Instructions for the task
Report how many lines of these entries hold the string "ZeroDivisionError"; reply with the number alone.

Working data
(** * Excel worksheet grader: a shallow embedding of [autograder.py] and
    [grader.py], and the properties of its scoring algorithm.

    Python values are embedded as follows.
    - [int] is [Z] (unbounded), [bool] is [bool]; a [bool] is an [int] for
      [isinstance] and for arithmetic, as in Python.
    - [float] is the kernel's binary64 [float] (round to nearest, ties to even),
      which is what CPython's [float] is.
    - [str] is [string]; the characters are the code points below 256, on
      which [strip] and [lower] are modelled exactly.
    - exceptions are values of [exn]; a computation that may raise has type
      [res A].

    The file has five parts: the model of the two source files (the
    grading functions, then the script of [autograder.py] around them),
    the notions its properties are stated with, the lemmas on binary64
    rounding and on the two passes, the properties C1 to C10, and the
    further properties X1 to X13. *)

From Stdlib Require Import ZArith Lia Bool List String Ascii Floats.
From stdpp Require Import base option gmap strings pretty.

Set Warnings "-inexact-float".
#[local] Open Scope Z_scope.

(** ** Exceptions *)

Inductive exn : Type :=
  | OverflowError (msg : string)
  | ZeroDivisionError (msg : string)
  | LoadError (msg : string).

(** [str(e)] *)
Definition exn_str (e : exn) : string :=
  match e with
  | OverflowError msg | ZeroDivisionError msg | LoadError msg => msg
  end.

Inductive res (A : Type) : Type :=
  | Ok (a : A)
  | Raise (e : exn).
Arguments Ok {A} a.
Arguments Raise {A} e.

Definition res_bind {A B : Type} (c : res A) (k : A -> res B) : res B :=
  match c with
  | Ok a => k a
  | Raise e => Raise e
  end.

Notation "'do' x <- c ; k" := (res_bind c (fun x => k))
  (at level 10, x name, c at level 100, k at level 200).

(** ** Cell values *)

(** The non-numeric, non-text cell types of openpyxl; their content is
    abstracted to an integer (a count of microseconds). *)
Inductive other_kind : Type := KDatetime | KDate | KTime | KTimedelta.

Definition other_kind_eqb (a b : other_kind) : bool :=
  match a, b with
  | KDatetime, KDatetime | KDate, KDate | KTime, KTime
  | KTimedelta, KTimedelta => true
  | _, _ => false
  end.

Inductive value : Type :=
  | VNone
  | VBool (b : bool)
  | VInt (n : Z)
  | VFloat (f : float)
  | VStr (s : string)
  | VOther (k : other_kind) (ticks : Z).

(** The Python type of a value, for statements about "same type". *)
Inductive py_type : Type :=
  | TNone | TBool | TInt | TFloat | TStr | TOther (k : other_kind).

Definition type_of (v : value) : py_type :=
  match v with
  | VNone => TNone
  | VBool _ => TBool
  | VInt _ => TInt
  | VFloat _ => TFloat
  | VStr _ => TStr
  | VOther k _ => TOther k
  end.

Definition is_none (v : value) : bool :=
  match v with VNone => true | _ => false end.

(** [isinstance(v, str)] *)
Definition isinstance_str (v : value) : bool :=
  match v with VStr _ => true | _ => false end.

(** [isinstance(v, (int, float))]: [bool] is a subclass of [int]. *)
Definition isinstance_int_float (v : value) : bool :=
  match v with VBool _ | VInt _ | VFloat _ => true | _ => false end.

(** ** Python numbers *)

(** A number is an [int] (left) or a [float] (right); a [bool] counts as
    the [int] 1 or 0. *)
Definition number : Type := Z + float.

Definition as_number (v : value) : option number :=
  match v with
  | VBool b => Some (inl (Z.b2z b))
  | VInt n => Some (inl n)
  | VFloat f => Some (inr f)
  | _ => None
  end.

(** The exact integer [z] as a binary64 number, rounded to nearest even. *)
Definition Z2SF (z : Z) : spec_float := binary_normalize prec emax z 0 false.

(** [float(z)], the implicit conversion of mixed arithmetic. *)
Definition float_of_int (z : Z) : res float :=
  match Z2SF z with
  | S754_infinity _ => Raise (OverflowError "int too large to convert to float")
  | sf => Ok (SF2Prim sf)
  end.

(** [a - b] *)
Definition py_sub (a b : number) : res number :=
  match a, b with
  | inl x, inl y => Ok (inl (x - y))
  | inl x, inr g => do f <- float_of_int x; Ok (inr (f - g)%float)
  | inr f, inl y => do g <- float_of_int y; Ok (inr (f - g)%float)
  | inr f, inr g => Ok (inr (f - g)%float)
  end.

(** [abs(a)] *)
Definition py_abs (a : number) : number :=
  match a with
  | inl x => inl (Z.abs x)
  | inr f => inr (abs f)
  end.

(** Python compares an [int] with a [float] exactly, without converting
    the [int]: [None] when the float is a NaN. *)
Definition int_cmp_float (z : Z) (f : float) : option comparison :=
  match Prim2SF f with
  | S754_nan => None
  | S754_infinity s => Some (if s then Gt else Lt)
  | S754_zero _ => Some (z ?= 0)
  | S754_finite s m e =>
      let v := cond_Zopp s (Zpos m) in
      Some (if 0 <=? e then z ?= v * 2 ^ e else z * 2 ^ (- e) ?= v)
  end.

(** [a < b] *)
Definition py_lt (a b : number) : bool :=
  match a, b with
  | inl x, inl y => x <? y
  | inl x, inr g =>
      match int_cmp_float x g with Some Lt => true | _ => false end
  | inr f, inl y =>
      match int_cmp_float y f with Some Gt => true | _ => false end
  | inr f, inr g => (f <? g)%float
  end.

(** [a == b] on numbers *)
Definition number_eq (a b : number) : bool :=
  match a, b with
  | inl x, inl y => x =? y
  | inl x, inr g =>
      match int_cmp_float x g with Some Eq => true | _ => false end
  | inr f, inl y =>
      match int_cmp_float y f with Some Eq => true | _ => false end
  | inr f, inr g => (f =? g)%float
  end.

(** [a == b] on cell values. Values of unrelated types are unequal; the
    numeric types compare by numeric value whatever their type. *)
Definition py_eq (a b : value) : bool :=
  match a, b with
  | VNone, VNone => true
  | VStr s, VStr t => String.eqb s t
  | VOther k x, VOther k' y => other_kind_eqb k k' && (x =? y)
  | _, _ =>
      match as_number a, as_number b with
      | Some x, Some y => number_eq x y
      | _, _ => false
      end
  end.

(** [a / b] on two [int]s: the quotient of the exact integers, correctly
    rounded. *)
Definition int_to_SF (z : Z) : spec_float :=
  match z with
  | Z0 => S754_zero false
  | Zpos p => S754_finite false p 0
  | Zneg p => S754_finite true p 0
  end.

Definition int_truediv (a b : Z) : res float :=
  if b =? 0 then Raise (ZeroDivisionError "division by zero")
  else
    match SFdiv prec emax (int_to_SF a) (int_to_SF b) with
    | S754_infinity _ =>
        Raise (OverflowError "integer division result too large for a float")
    | sf => Ok (SF2Prim sf)
    end.

(** ** Python strings *)

(** [c.isspace()] on the code points below 256. *)
Definition isspace (c : ascii) : bool :=
  let n := Z.of_N (N_of_ascii c) in
  ((9 <=? n) && (n <=? 13)) || ((28 <=? n) && (n <=? 32))
  || (n =? 133) || (n =? 160).

(** [c.lower()] on the code points below 256. *)
Definition lower_char (c : ascii) : ascii :=
  let n := Z.of_N (N_of_ascii c) in
  if ((65 <=? n) && (n <=? 90))
     || ((192 <=? n) && (n <=? 222) && negb (n =? 215))
  then ascii_of_N (Z.to_N (n + 32))
  else c.

Fixpoint lower (s : string) : string :=
  match s with
  | EmptyString => EmptyString
  | String c s' => String (lower_char c) (lower s')
  end.

Fixpoint lstrip (s : string) : string :=
  match s with
  | EmptyString => EmptyString
  | String c s' => if isspace c then lstrip s' else s
  end.

(** Removes trailing whitespace: a character is kept when something is
    kept after it or when it is not whitespace. *)
Fixpoint rstrip (s : string) : string :=
  match s with
  | EmptyString => EmptyString
  | String c s' =>
      match rstrip s' with
      | EmptyString => if isspace c then EmptyString else String c EmptyString
      | r => String c r
      end
  end.

(** [s.strip()] *)
Definition strip (s : string) : string := rstrip (lstrip s).

(** ** [equal_values] (the same text in both source files) *)

(** [v is None or v == ""] *)
Definition none_or_empty (v : value) : bool :=
  match v with
  | VNone => true
  | VStr s => String.eqb s ""
  | _ => false
  end.

Definition equal_values (val1 val2 : value) : res bool :=
  (* Both are None or empty *)
  if none_or_empty val1 && none_or_empty val2 then Ok true
  else
    match as_number val1, as_number val2 with
    | Some n1, Some n2 =>
        (* Both are numeric: [abs(val1 - val2) < 0.0001] *)
        do d <- py_sub n1 n2;
        Ok (py_lt (py_abs d) (inr 0.0001%float))
    | _, _ =>
        match val1, val2 with
        | VStr s1, VStr s2 =>
            (* String comparison (case-insensitive for text) *)
            Ok (String.eqb (lower (strip s1)) (lower (strip s2)))
        | _, _ =>
            (* Direct comparison for other types *)
            Ok (py_eq val1 val2)
        end
    end.

(** ** Worksheets and workbooks (the openpyxl interface the grader uses) *)

(** A worksheet stores its cells by (row, column), both counted from 1; a
    stored cell may hold [None]. [max_column] is the extent openpyxl
    reports for the sheet. *)
Record Worksheet : Type := {
  cells : gmap (Z * Z) value;
  max_column : Z
}.

(** [sheet.cell(row=r, column=c).value]: a cell that is not stored reads as
    [None]. *)
Definition cell_value (sheet : Worksheet) (row column : Z) : value :=
  default VNone (cells sheet !! (row, column)).

(** A workbook: its sheets by name ([wb.sheetnames] are the keys). *)
Definition Workbook : Type := gmap string Worksheet.

Definition code (c : ascii) : Z := Z.of_N (N_of_ascii c).

Definition letter_index (c : ascii) : option Z :=
  let n := code c in
  if (65 <=? n) && (n <=? 90) then Some (n - 64)
  else if (97 <=? n) && (n <=? 122) then Some (n - 96)
  else None.

Definition digit_value (c : ascii) : option Z :=
  let n := code c in
  if (48 <=? n) && (n <=? 57) then Some (n - 48) else None.

(** An optional ["$"], as in an absolute reference. *)
Definition skip_dollar (s : string) : string :=
  match s with
  | String c s' => if Ascii.eqb c "$" then s' else s
  | EmptyString => s
  end.

(** The row digits, to the end of the key; the pattern openpyxl matches a
    key with ends in [$], which also holds before a final line feed. *)
Fixpoint parse_row (s : string) (acc : Z) : option Z :=
  match s with
  | EmptyString => Some acc
  | String c s' =>
      match digit_value c with
      | Some d => parse_row s' (10 * acc + d)
      | None =>
          if (code c =? 10) && String.eqb s' "" then Some acc else None
      end
  end.

(** Reads the column letters (at most three, of either case), then an
    optional ["$"] and the row digits. *)
Fixpoint parse_column (s : string) (col : Z) (letters : nat)
  : option (Z * Z) :=
  match s with
  | EmptyString => None
  | String c s' =>
      match letter_index c, letters with
      | Some i, S k => parse_column s' (26 * col + i) k
      | Some _, O => None
      | None, _ =>
          if col =? 0 then None
          else
            match parse_row (skip_dollar s) 0 with
            | Some row =>
                if (0 <? row) && (row <? 1048577) then Some (row, col)
                else None
            | None => None
            end
      end
  end.

(** The (row, column) of the cell that [sheet[cell_addr]] is, when it is
    one: the key is a column of one to three letters and a row from 1 to
    1048576, each with an optional ["$"] before it, as in ["AD21"] or
    ["$AD$21"]. For any other key [sheet[cell_addr]] raises, or is a tuple
    of cells (a row, a column, a range), which has no [value]. *)
Definition coordinate_to_tuple (cell_addr : string) : option (Z * Z) :=
  parse_column (skip_dollar cell_addr) 0 3.

(** [get_cell_value] (the same text in both source files): any failure of
    the lookup gives [None]. *)
Definition get_cell_value (sheet : Worksheet) (cell_addr : string) : value :=
  match coordinate_to_tuple cell_addr with
  | Some (row, column) => cell_value sheet row column
  | None => VNone
  end.

(** ** The two passes of [grade_excel_worksheet] (the same text in both
    source files) *)

Record HiddenTest : Type := { cell : string; description : string }.

(** [range(lo, hi)] *)
Definition range (lo hi : Z) : list Z := seqZ lo (hi - lo).

(** The counters of PART 1. *)
Record Counters : Type := { matches : Z; total_cells : Z }.

(** The body of the loop over [col_idx]. *)
Definition indicator_step (student_sheet solution_sheet : Worksheet)
    (st : Counters) (col_idx : Z) : Counters :=
  let student_cell := cell_value student_sheet 1 col_idx in
  let solution_cell := cell_value solution_sheet 1 col_idx in
  if negb (is_none student_cell) && negb (is_none solution_cell) then
    let total_cells := total_cells st + 1 in
    if py_eq student_cell solution_cell
    then {| matches := matches st + 1; total_cells := total_cells |}
    else {| matches := matches st; total_cells := total_cells |}
  else st.

Definition max_col (student_sheet solution_sheet : Worksheet) : Z :=
  Z.max (max_column solution_sheet) (max_column student_sheet).

(** PART 1: Check Y/N values in row 1. *)
Definition indicator_pass (student_sheet solution_sheet : Worksheet)
  : Counters :=
  fold_left (indicator_step student_sheet solution_sheet)
    (range 5 (max_col student_sheet solution_sheet + 1))
    {| matches := 0; total_cells := 0 |}.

Your solution
3